In general we were fairly conservative in selecting benchmarks and relatively more liberal in including marginal datapoints from the selected benchmarks, especially high quality ones.
This methodology does have a winner's-curse bias, in that the first models to cross a certain threshold will tend to be a positive fluctuation. This could favor closed models if the benchmarks run more of them (which is typically the case). A more careful analysis could try to estimate this effect based, for example, on the ECI framework.
Backward-looking vs forward-looking gap
If we take the results from a single threshold that's first crossed by a certain closed model and then later crossed by an open model, say in the example above with o1-preview and DeepSeek R1, we have a clean measurement of the gap (4.3 months), but what time should we associate this gap with? Is this the gap in Sept 2024, when o1-preview was released, or is it the gap in Jan 2025, when R1 was released? These are the forward looking and backward looking perspectives, respectively, and they answer two somewhat different questions.
The forward looking question takes the best closed models now, and asks when open models will be at the same level. The backward looking perspective asks how long do I have to go back in time for the best closed models to be at the same level as the best open models today.
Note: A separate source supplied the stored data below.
(* ===== verification/StdMap.v ===== *)
(** * [std::map] with a comparator

    The two price-level maps of the order book are [std::map]s, one ordered by
    [std::greater<double>], the other by [std::less<double>].  A map is the list
    of its entries in iteration order; searching is [lower_bound] followed by the
    equivalence test [!(k < key)], exactly as [find], [operator[]] and [erase]
    work.  The comparator is only required to be a strict weak order ([Compare]
    in the standard), on a domain of keys [D]: on keys outside [D] the standard
    leaves the behaviour undefined, and so no law is stated there. *)

From S2P Require Import Prelude.

Class StrictWeakOrder {K : Type} (D : K -> Prop) (lt : K -> K -> bool) : Prop := {
  swo_irrefl x : D x -> lt x x = false;
  swo_trans x y z : D x -> D y -> D z -> lt x y = true -> lt y z = true -> lt x z = true;
  swo_incomp x y z : D x -> D y -> D z -> lt x y = false -> lt y z = false -> lt x z = false
}.

Section operations.
Context {K V : Type} (lt : K -> K -> bool).

(** [m.find(k)]: the value at an equivalent key. *)
Fixpoint map_find (m : list (K * V)) (k : K) : option V :=
  match m with
  | [] => None
  | (k', v) :: m' =>
      if lt k' k then map_find m' k
      else if lt k k' then None
      else Some v
  end.

(** [m[k]] followed by an update [f] of the value in place.  The stored key is
    kept when an equivalent one is present; otherwise [k] is inserted at its
    lower bound with the default value [d]. *)
Fixpoint map_upsert (m : list (K * V)) (k : K) (d : V) (f : V -> V) : list (K * V) :=
  match m with
  | [] => [(k, f d)]
  | (k', v) :: m' =>
      if lt k' k then (k', v) :: map_upsert m' k d f
      else if lt k k' then (k, f d) :: (k', v) :: m'
      else (k', f v) :: m'
  end.

(** An update through [it = m.find(k)]: [f] gives the new value, or [None] to
    [m.erase(it)].  The map is unchanged when [it == m.end()]. *)
Fixpoint map_adjust (m : list (K * V)) (k : K) (f : V -> option V) : list (K * V) :=
  match m with
  | [] => []
  | (k', v) :: m' =>
      if lt k' k then (k', v) :: map_adjust m' k f
      else if lt k k' then (k', v) :: m'
      else match f v with
           | Some v' => (k', v') :: m'
           | None => m'
           end
  end.
End operations.

(** The entries of a map, in iteration order, have strictly increasing keys. *)
Definition map_sorted {K V} (lt : K -> K -> bool) (m : list (K * V)) : Prop :=
  StronglySorted (fun p q => lt p.1 q.1 = true) m.

Section laws.
Context {K V : Type} {D : K -> Prop} {lt : K -> K -> bool} `{!StrictWeakOrder D lt}.
Implicit Types (m : list (K * V)) (p : K * V) (v d : V) (k : K).

Definition keys_in (m : list (K * V)) : Prop := Forall (fun p => D p.1) m.

Lemma swo_asym x y : D x -> D y -> lt x y = true -> lt y x = false.
Proof.
  intros Hx Hy H. destruct (lt y x) eqn:E; [|done].
  pose proof (swo_trans x y x Hx Hy Hx H E) as Hxx. by rewrite (swo_irrefl x Hx) in Hxx.
Qed.

Lemma swo_lt_incomp x y z :
  D x -> D y -> D z -> lt x y = true -> lt z y = false -> lt x z = true.
Proof.
  intros Hx Hy Hz H1 H2. destruct (lt x z) eqn:E; [done|].
  by rewrite (swo_incomp x z y) in H1.
Qed.

Lemma swo_incomp_lt x y z :
  D x -> D y -> D z -> lt y x = false -> lt y z = true -> lt x z = true.
Proof.
  intros Hx Hy Hz H1 H2. destruct (lt x z) eqn:E; [done|].
  by rewrite (swo_incomp y x z) in H2.
Qed.

Lemma map_upsert_elem m k d f p :
  p ∈ map_upsert lt m k d f ->
  p ∈ m \/ p = (k, f d) \/
  exists k' v, (k', v) ∈ m /\ p = (k', f v) /\ lt k' k = false /\ lt k k' = false.
Proof.
  induction m as [|[k' v] m IH]; simpl; [set_solver|].
  destruct (lt k' k) eqn:E1; [set_solver|].
  destruct (lt k k') eqn:E2; [set_solver|].
  rewrite !elem_of_cons. intros [->|?]; [|tauto]. right. right. set_solver.
Qed.

Lemma map_adjust_elem m k f p :
  p ∈ map_adjust lt m k f ->
  p ∈ m \/ exists v v', (p.1, v) ∈ m /\ f v = Some v' /\ p.2 = v' /\
                        lt p.1 k = false /\ lt k p.1 = false.
Proof.
  induction m as [|[k' v] m IH]; simpl; [set_solver|].
  destruct (lt k' k) eqn:E1; [set_solver|].
  destruct (lt k k') eqn:E2; [set_solver|].
  destruct (f v) as [v'|] eqn:E3; rewrite ?elem_of_cons; [|tauto].
  intros [->|?]; [|tauto]. right. exists v, v'. set_solver.
Qed.

Lemma map_upsert_keys_in m k d f : D k -> keys_in m -> keys_in (map_upsert lt m k d f).
Proof.
  unfold keys_in. rewrite !Forall_forall. intros Hk Hm p Hp.
  destruct (map_upsert_elem _ _ _ _ _ Hp) as [?|[->|(k'&v&?&->&_)]]; [auto|done|].
  by apply (Hm (k', v)).
Qed.

Lemma map_adjust_keys_in m k f : keys_in m -> keys_in (map_adjust lt m k f).
Proof.
  unfold keys_in. rewrite !Forall_forall. intros Hm p Hp.
  destruct (map_adjust_elem _ _ _ _ Hp) as [?|(v&v'&?&_)]; [auto|by apply (Hm (p.1, v))].
Qed.

Lemma map_upsert_sorted m k d f :
  D k -> keys_in m -> map_sorted lt m -> map_sorted lt (map_upsert lt m k d f).
Proof.
  unfold keys_in, map_sorted. intros Hk HD Hs.
  induction Hs as [|[k' v] m Hs IH Hall]; simpl; [by repeat constructor|].
  apply Forall_cons in HD as [Hk' HD]. specialize (IH HD).
  destruct (lt k' k) eqn:E1; [|destruct (lt k k') eqn:E2].
  - constructor; [done|]. apply Forall_forall. intros p Hp.
    rewrite Forall_forall in Hall.
    destruct (map_upsert_elem _ _ _ _ _ Hp) as [?|[->|(k''&v'&Hin&->&_)]];
      [by apply Hall|done|]. by apply (Hall _ Hin).
  - repeat (constructor; try done). rewrite !Forall_forall in *. intros [k'' v''] Hin.
    apply (swo_trans k k' k''); try done; [by apply (HD _ Hin)|by apply (Hall _ Hin)].
  - by constructor.
Qed.

Lemma map_adjust_sorted m k f :
  map_sorted lt m -> map_sorted lt (map_adjust lt m k f).
Proof.
  unfold map_sorted. intros Hs.
  induction Hs as [|[k' v] m Hs IH Hall]; simpl; [constructor|].
  destruct (lt k' k); [|destruct (lt k k'); [|destruct (f v)]]; try (done || by constructor).
  constructor; [done|]. rewrite Forall_forall in Hall. apply Forall_forall. intros p Hp.
  destruct (map_adjust_elem _ _ _ _ Hp) as [?|(v0&v'&Hin&_)]; [auto|by apply (Hall _ Hin)].
Qed.

(** Lookup after an insertion: the value at an equivalent key is the updated
    one, other keys are untouched. *)
Lemma map_find_upsert_equiv m k d f k' :
  D k -> D k' -> keys_in m -> map_sorted lt m -> lt k k' = false -> lt k' k = false ->
  map_find lt (map_upsert lt m k d f) k' = Some (f (default d (map_find lt m k))).
Proof.
  intros Hk Hk' HD Hs E E'. induction m as [|[k0 v] m IH]; simpl.
  { by rewrite E, E'. }
  apply Forall_cons in HD as [Hk0 HD]. apply StronglySorted_inv in Hs as [Hs _].
  destruct (lt k0 k) eqn:E1; [|destruct (lt k k0) eqn:E2]; simpl.
  - rewrite (swo_lt_incomp k0 k k') by done. by apply IH.
  - by rewrite E, E'.
  - by rewrite (swo_incomp k0 k k'), (swo_incomp k' k k0) by done.
Qed.

Lemma map_find_sorted_None m k :
  D k -> keys_in m -> Forall (fun p => lt k p.1 = true) m -> map_find lt m k = None.
Proof.
  intros Hk HD Hall. destruct m as [|[k0 v] m]; [done|]. simpl.
  apply Forall_cons in HD as [Hk0 _]. apply Forall_cons in Hall as [Hlt _]. simpl in Hlt.
  by rewrite (swo_asym k k0), Hlt by done.
Qed.

Lemma map_find_elem m k v : map_find lt m k = Some v ->
  exists k', (k', v) ∈ m /\ lt k' k = false /\ lt k k' = false.
Proof.
  induction m as [|[k0 v0] m IH]; simpl; [done|].
  destruct (lt k0 k) eqn:E1; [set_solver|].
  destruct (lt k k0) eqn:E2; [done|]. intros [= ->]. set_solver.
Qed.

Lemma elem_map_find m k k' v :
  D k -> keys_in m -> map_sorted lt m ->
  (k', v) ∈ m -> lt k' k = false -> lt k k' = false -> map_find lt m k = Some v.
Proof.
  intros Hk HD Hs Hin E1 E2. induction Hs as [|[k0 v0] m Hs IH Hall]; [set_solver|]. simpl.
  apply Forall_cons in HD as [Hk0 HD].
  apply elem_of_cons in Hin as [[= -> ->]|Hin]; [by rewrite E1, E2|].
  rewrite Forall_forall in Hall. specialize (Hall _ Hin). simpl in Hall.
  assert (D k') as Hk' by (unfold keys_in in HD; rewrite Forall_forall in HD; by apply (HD _ Hin)).
  rewrite (swo_lt_incomp k0 k' k) by done. by apply IH.
Qed.
End laws.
While we often are more interested in the forward-looking question, what we can actually answer today (for todays top open models) is the backward looking question, and that is the perspective we are using in this analysis. Specifically the question our method answers are "How long-lived are the gaps that a top open model closes when it's released?". We then associate the length of these gaps (in months) with the release date of the open model. By defining the gap in this way we ensure that our estimate of the current gap is not biased by the exclusion of currently-open gaps (thresholds that closed models have crossed, but open models have not yet), and the current gap can be fairly compared to the gaps back in time.
Additional analyses
Open vs closed gap by category
It is clear from our main figure above that private vs public is a very important variable for understanding the gap between open and closed models. However we wanted to see if benchmark category was an important variable as well, so we grouped the benchmarks into four categories and here we show the corresponding trend curves. The "reasoning" category clearly has a larger gap than the others, but all the three benchmarks that make up this category are private, so that's probably the more important factor. I don't think we have enough data to say much meaningful about the categories.
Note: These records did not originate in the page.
(** ** Price-time priority *)

(** [a] has priority over [b]: a better price, or the same price and earlier. *)
Definition ahead (s : Side) (a b : Order) : Prop :=
  side_lt s (price a) (price b) = true \/ (price a ≡ᵖ price b /\ timestamp a < timestamp b).

Lemma ahead_irrefl s a : ~ ahead s a a.
Proof. intros [H|[_ H]]; [by rewrite side_lt_irrefl in H|lia]. Qed.

(** Priority is the order of the list. *)
Lemma ahead_first s l1 l2 a b :
  price_sorted s (l1 ++ l2) -> time_sorted (l1 ++ l2) ->
  a ∈ l1 ++ l2 -> b ∈ l1 -> ahead s a b -> a ∈ l1.
Proof.
  intros Hp Ht Ha Hb Hab. apply elem_of_app in Ha as [Ha|Ha]; [done|].
  pose proof (StronglySorted_app_1_elem_of _ _ _ _ _ Hp Hb Ha) as H1.
  pose proof (StronglySorted_app_1_elem_of _ _ _ _ _ Ht Hb Ha) as H2. simpl in *.
  destruct Hab as [H|[H H']]; [congruence|]. symmetry in H. specialize (H2 H). lia.
Qed.

(** Priority is the order of the list: [a] comes somewhere before [b]. *)
Lemma ahead_before s l1 b l2 a :
  price_sorted s (l1 ++ b :: l2) -> time_sorted (l1 ++ b :: l2) ->
  a ∈ l1 ++ b :: l2 -> ahead s a b -> a ∈ l1.
Proof.
  intros Hp Ht Ha Hab. rewrite cons_middle, app_assoc in Hp, Ht, Ha.
  assert (a ∈ l1 ++ [b]) as Ha' by (apply (ahead_first s (l1 ++ [b]) l2 a b); [done..|set_solver|done]).
  apply elem_of_app in Ha' as [?|Ha']; [done|]. apply list_elem_of_singleton in Ha' as ->.
  by apply ahead_irrefl in Hab.
Qed.

(** The orders filled are the first ones of the list; all before a filled one are
    filled completely, and only what comes from it on is left. *)
Lemma walk_fills_split inc q l w b n fs1 fs2 :
  walk_view inc q l w -> w_fills w = fs1 ++ (b, n) :: fs2 ->
  exists l1 l2, l = l1 ++ b :: l2 /\ fs1 = filled <$> l1 /\
    forall x, x ∈ w_rest w -> exists y, y ∈ b :: l2 /\ order_id y = order_id x.
Proof.
  assert (forall dn fs2, filled <$> dn = fs1 ++ (b, n) :: fs2 ->
    exists l1 d2, dn = l1 ++ b :: d2 /\ fs1 = filled <$> l1) as Hsplit.
  { intros dn gs (l1 & d & E & Hd & ->)%fmap_app_inv. destruct d as [|x d2]; [done|].
    rewrite fmap_cons in Hd. injection Hd as -> _ _. by exists l1, d2. }
  intros [dn tl left -> _ _ _ _|dn o tl f -> _ Hf _] Hb; unfold w_fills, w_rest in *; cbn [fst snd] in *.
  - destruct (Hsplit _ _ Hb) as (l1 & d2 & -> & ->). exists l1, (d2 ++ tl). rewrite <-app_assoc.
    split_and!; [done|done|]. intros x Hx. exists x. set_solver.
  - destruct fs2 as [|g fs2 _] using rev_ind.
    + apply app_inj_tail in Hb as [<- [= -> ->]]. exists dn, tl. split_and!; [done|done|].
      intros x [->|Hx]%elem_of_cons; [exists b|exists x]; set_solver.
    + rewrite app_comm_cons, app_assoc in Hb. apply app_inj_tail in Hb as [Hb _].
      destruct (Hsplit _ _ Hb) as (l1 & d2 & -> & ->). exists l1, (d2 ++ o :: tl). rewrite <-app_assoc.
      split_and!; [done|done|]. intros x [->|Hx]%elem_of_cons; [exists o|exists x]; set_solver.
Qed.

(** An order with priority over one that is filled is filled completely, and before it. *)
Lemma walk_priority s inc q l w a b n fs1 fs2 :
  walk_view inc q l w -> price_sorted s l -> time_sorted l ->
  a ∈ l -> ahead s a b -> w_fills w = fs1 ++ (b, n) :: fs2 ->
  exists l1 l2, l = l1 ++ b :: l2 /\ a ∈ l1 /\ (a, remaining_quantity a) ∈ fs1 /\
    (forall x, x ∈ w_rest w -> exists y, y ∈ b :: l2 /\ order_id y = order_id x).
Proof.
  intros Hw Hp Ht Ha Hab Hb. destruct (walk_fills_split _ _ _ _ _ _ _ _ Hw Hb) as (l1 & l2 & -> & -> & Hrest).
  pose proof (ahead_before s l1 b l2 a Hp Ht Ha Hab) as Ha1.
  exists l1, l2. split_and!; [done|done| |done]. by apply (list_elem_of_fmap_2 filled).
Qed.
The same accepted datapoints as the main figure, but the trend curves are split by capability category instead of by public/private (marker shape encodes the category). FictionLiveBench (long-context) fits no category and is excluded here.
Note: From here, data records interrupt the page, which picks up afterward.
(* ===== verification/OrderQueue.v ===== *)
(** * The order queue interface ([include/order_queue.hpp])

    [IOrderQueue] promises its clients a queue that is first in, first out, and
    whose [pop] fails only after a shutdown with nothing left to drain.  Here
    that promise is an abstract machine, [fifo], and the class [OrderQueue] of
    the implementations related to it by a simulation.  What the consumer of a queue may rely
    on is proved once, from the class. *)

From S2P Require Import Prelude Double Order.

(** The points at which the calls of [IOrderQueue] take effect. *)
Inductive event :=
  | Pushed (o : Order)      (* [push(o)] *)
  | Popped (o : Order)      (* [pop(out)] returning true with [out = o] *)
  | Drained                 (* [pop(out)] returning false *)
  | ShutDown.               (* [shutdown()] *)

(** ** The abstract queue

    [late] counts the orders pushed since the shutdown: a [pop] may give up as
    soon as only such orders are left. *)
Record fifo := mkFifo {
  items : list Order;
  closed : bool;
  late : nat;
  total : nat
}.

Definition fifo_empty : fifo := mkFifo [] false 0 0.

Definition fifo_step (q : fifo) (e : event) : option fifo :=
  match e with
  | Pushed o =>
    Some (mkFifo (items q ++ [o]) (closed q)
                 (if closed q then S (late q) else late q) (S (total q)))
  | Popped o =>
    match items q with
    | x :: rest => if bool_decide (x = o) then Some (mkFifo rest (closed q) (late q) (total q)) else None
    | [] => None
    end
  | Drained => if closed q && (length (items q) <=? late q)%nat then Some q else None
  | ShutDown => Some (mkFifo (items q) true (late q) (total q))
  end.

Fixpoint fifo_run (q : fifo) (tr : list event) : option fifo :=
  match tr with
  | [] => Some q
  | e :: tr' => q' ← fifo_step q e; fifo_run q' tr'
  end.

(** ** Traces of a labelled step relation; [None] labels a silent step. *)
Inductive trace {S} (step : S -> option event -> S -> Prop) (s : S) : list event -> S -> Prop :=
  | trace_nil : trace step s [] s
  | trace_silent tr s1 s2 : trace step s tr s1 -> step s1 None s2 -> trace step s tr s2
  | trace_event tr s1 e s2 :
      trace step s tr s1 -> step s1 (Some e) s2 -> trace step s (tr ++ [e]) s2.

(** Scripted runs: [exec s m] performs the move [m], and the moves of a script
    are performed in turn, collecting the events. *)
Fixpoint run_script {S M} (exec : S -> M -> option (option event * S)) (s : S) (ms : list M)
    : option (list event * S) :=
  match ms with
  | [] => Some ([], s)
  | m :: ms' =>
    '(l, s1) ← exec s m;
    '(tr, s2) ← run_script exec s1 ms';
    Some (option_list l ++ tr, s2)
  end.

Lemma run_script_trace {S M} (step : S -> option event -> S -> Prop)
    (exec : S -> M -> option (option event * S)) s0 tr0 s ms tr s' :
  (forall s m l s', exec s m = Some (l, s') -> step s l s') ->
  trace step s0 tr0 s -> run_script exec s ms = Some (tr, s') -> trace step s0 (tr0 ++ tr) s'.
Proof.
  intros Hsound. revert s tr0 tr. induction ms as [|m ms IH]; intros s tr0 tr Htr Hrun; simpl in Hrun.
  { simplify_eq. by rewrite app_nil_r. }
  apply bind_Some in Hrun as ([l s1] & Hex & Hrun). apply bind_Some in Hrun as ([tr1 s2] & Hrun & [= <- <-]).
  rewrite app_assoc. apply (IH s1); [|done]. apply Hsound in Hex.
  destruct l; simpl; [by eapply trace_event|]. rewrite app_nil_r. by eapply trace_silent.
Qed.

(** The orders pushed, and the orders popped, along a trace. *)
Definition pushed (tr : list event) : list Order :=
  omap (fun e => match e with Pushed o => Some o | _ => None end) tr.
Definition popped (tr : list event) : list Order :=
  omap (fun e => match e with Popped o => Some o | _ => None end) tr.

(** ** The interface

    [q_range n] bounds the number of pushes for which an implementation keeps
    its promise: its counters have a machine width. *)
Class OrderQueue (Q : Type) := {
  q_init : Q;
  q_step : Q -> option event -> Q -> Prop;
  q_sim : Q -> fifo -> Prop;
  q_range : nat -> Prop;
  q_range_down n m : (n <= m)%nat -> q_range m -> q_range n;
  q_init_sim : q_sim q_init fifo_empty;
  q_silent s q s' : q_sim s q -> q_range (total q) -> q_step s None s' -> q_sim s' q;
  q_event s q e s' :
    q_sim s q -> q_range (total q + length (pushed [e])) -> q_step s (Some e) s' ->
    exists q', fifo_step q e = Some q' /\ q_sim s' q'
}.

(** ** Facts about the abstract queue *)

Lemma pushed_snoc tr e : pushed (tr ++ [e]) = pushed tr ++ pushed [e].
Proof. apply omap_app. Qed.
Lemma popped_snoc tr e : popped (tr ++ [e]) = popped tr ++ popped [e].
Proof. apply omap_app. Qed.

Lemma fifo_run_app q tr1 tr2 : fifo_run q (tr1 ++ tr2) = q' ← fifo_run q tr1; fifo_run q' tr2.
Proof.
  revert q. induction tr1 as [|e tr1 IH]; intros q; simpl; [done|].
  destruct (fifo_step q e) as [q'|]; simpl; [apply IH|done].
Qed.

Lemma fifo_run_snoc q tr e : fifo_run q (tr ++ [e]) = q' ← fifo_run q tr; fifo_step q' e.
Proof.
  rewrite fifo_run_app. destruct (fifo_run q tr) as [q'|]; simpl; [|done].
  by destruct (fifo_step q' e).
Qed.

(** Nothing is lost, invented or reordered. *)
Lemma fifo_run_items tr q :
  fifo_run fifo_empty tr = Some q ->
  pushed tr = popped tr ++ items q /\ total q = length (pushed tr).
Proof.
  revert q. induction tr as [|e tr IH] using rev_ind; intros q Hq; simpl in Hq.
  { by injection Hq as <-. }
  rewrite fifo_run_snoc in Hq. apply bind_Some in Hq as (q1 & Hq1 & Hq).
  destruct (IH _ Hq1) as [Hi Ht]. rewrite pushed_snoc, popped_snoc, length_app.
  destruct e as [o|o| |]; simpl in Hq; repeat case_match; simplify_eq/=;
    unfold pushed, popped in *; simpl;
    (split; [rewrite ?app_nil_r, ?Hi, <-?app_assoc; simpl; try done|lia]).
  case_bool_decide; by subst.
Qed.

(** The producer's discipline: nothing is pushed once the queue is shut down. *)
Fixpoint quiet (tr : list event) : Prop :=
  match tr with
  | [] => True
  | ShutDown :: tr' => pushed tr' = []
  | _ :: tr' => quiet tr'
  end.

Lemma quiet_open tr e : ShutDown ∉ tr -> quiet (tr ++ [e]).
Proof.
  induction tr as [|e' tr IH]; intros Hn; [by destruct e|].
  apply not_elem_of_cons in Hn as [Hne Hn]. destruct e'; simpl; by apply IH || done.
Qed.

Lemma quiet_snoc tr e : quiet tr -> pushed [e] = [] -> quiet (tr ++ [e]).
Proof.
  intros Hq He. induction tr as [|e' tr IH]; [by destruct e|].
  destruct e'; [by apply IH..|]. cbn [app quiet] in *. by rewrite pushed_snoc, Hq, He.
Qed.

Lemma fifo_run_closed tr q q' :
  fifo_run q tr = Some q' -> closed q' = true <-> closed q = true \/ ShutDown ∈ tr.
Proof.
  revert q. induction tr as [|e tr IH]; intros q Hq; simpl in Hq.
  { simplify_eq. set_solver. }
  apply bind_Some in Hq as (q1 & Hq1 & Hq). rewrite (IH _ Hq), elem_of_cons.
  destruct e; simpl in Hq1; repeat case_match; simplify_eq/=; naive_solver.
Qed.

Lemma fifo_run_late tr q q' :
  fifo_run q tr = Some q' -> quiet tr -> (closed q = true -> pushed tr = []) ->
  late q' = late q.
Proof.
  revert q. induction tr as [|e tr IH]; intros q Hq Hquiet Hp; simpl in Hq.
  { by simplify_eq. }
  apply bind_Some in Hq as (q1 & Hq1 & Hq).
  destruct e; simpl in Hq1; repeat case_match; simplify_eq/=;
    try (rewrite (IH _ Hq Hquiet Hp); done).
  - by specialize (Hp eq_refl).
  - rewrite (IH _ Hq); [done|done|]. simpl. congruence.
  - rewrite (IH _ Hq); [done| |done]. clear -Hquiet.
    induction tr as [|e tr IH']; [done|]. destruct e; unfold pushed in *; simpl in *; try done; auto.
Qed.

(** ** What the class gives to the clients of a queue *)

Section client.
Context {Q : Type} `{OrderQueue Q}.

Lemma trace_simulates tr s :
  trace q_step q_init tr s -> q_range (length (pushed tr)) ->
  exists q, fifo_run fifo_empty tr = Some q /\ q_sim s q.
Proof.
  induction 1 as [|tr s1 s2 _ IH Hstep|tr s1 e s2 _ IH Hstep]; intros Hr.
  - exists fifo_empty. split; [done|apply q_init_sim].
  - destruct (IH Hr) as (q & Hrun & Hsim). exists q. split; [done|].
    destruct (fifo_run_items _ _ Hrun) as [_ Htot]. rewrite <-Htot in Hr.
    by apply (q_silent s1).
  - rewrite pushed_snoc, length_app in Hr.
    destruct (IH (q_range_down _ _ (Nat.le_add_r _ _) Hr)) as (q & Hrun & Hsim).
    destruct (fifo_run_items _ _ Hrun) as [_ Htot]. rewrite <-Htot in Hr.
    destruct (q_event _ _ _ _ Hsim Hr Hstep) as (q' & Hev & Hsim'). exists q'.
    split; [|done]. by rewrite fifo_run_snoc, Hrun.
Qed.

(** The consumer receives the producer's orders, in order, each at most once. *)
Lemma popped_prefix tr s :
  trace q_step q_init tr s -> q_range (length (pushed tr)) -> popped tr `prefix_of` pushed tr.
Proof.
  intros Htr Hr. destruct (trace_simulates _ _ Htr Hr) as (q & Hrun & _).
  apply fifo_run_items in Hrun as [-> _]. by exists (items q).
Qed.

(** A [pop] that fails has seen everything pushed before the shutdown. *)
Lemma drained_complete tr s :
  trace q_step q_init (tr ++ [Drained]) s -> q_range (length (pushed tr)) -> quiet tr ->
  ShutDown ∈ tr /\ popped tr = pushed tr.
Proof.
  intros Htr Hr Hquiet. destruct (trace_simulates _ _ Htr) as (q1 & Hrun & _).
  { rewrite pushed_snoc. unfold pushed at 2. simpl. by rewrite app_nil_r. }
  rewrite fifo_run_snoc in Hrun. apply bind_Some in Hrun as (q & Hrun & Hd). simpl in Hd.
  destruct (closed q) eqn:Hc; simpl in Hd; [|done].
  destruct (Nat.leb_spec (length (items q)) (late q)) as [Hlen|]; [|done].
  split; [apply (fifo_run_closed _ _ _ Hrun) in Hc as [|]; done|].
  rewrite (fifo_run_late _ _ _ Hrun Hquiet) in Hlen by done. simpl in Hlen.
  destruct (fifo_run_items _ _ Hrun) as [-> _].
  destruct (items q); simpl in Hlen; [by rewrite app_nil_r|lia].
Qed.
End client.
(Open) Chinese models vs closed models
We did the same analysis as the main results only restricting ourselves to Chinese open models. The results are basically the same, with only a few exceptions, back to Llama 3.1 (in July 2024), but before this the gap is notably larger in the Chinese-only analysis.
The main analysis restricted to Chinese open-weight models.
Acknowledgements
Almost all the data used here are from the Epoch AI Benchmarking Hub, their work in curating and connecting all the data make these analyses much easier.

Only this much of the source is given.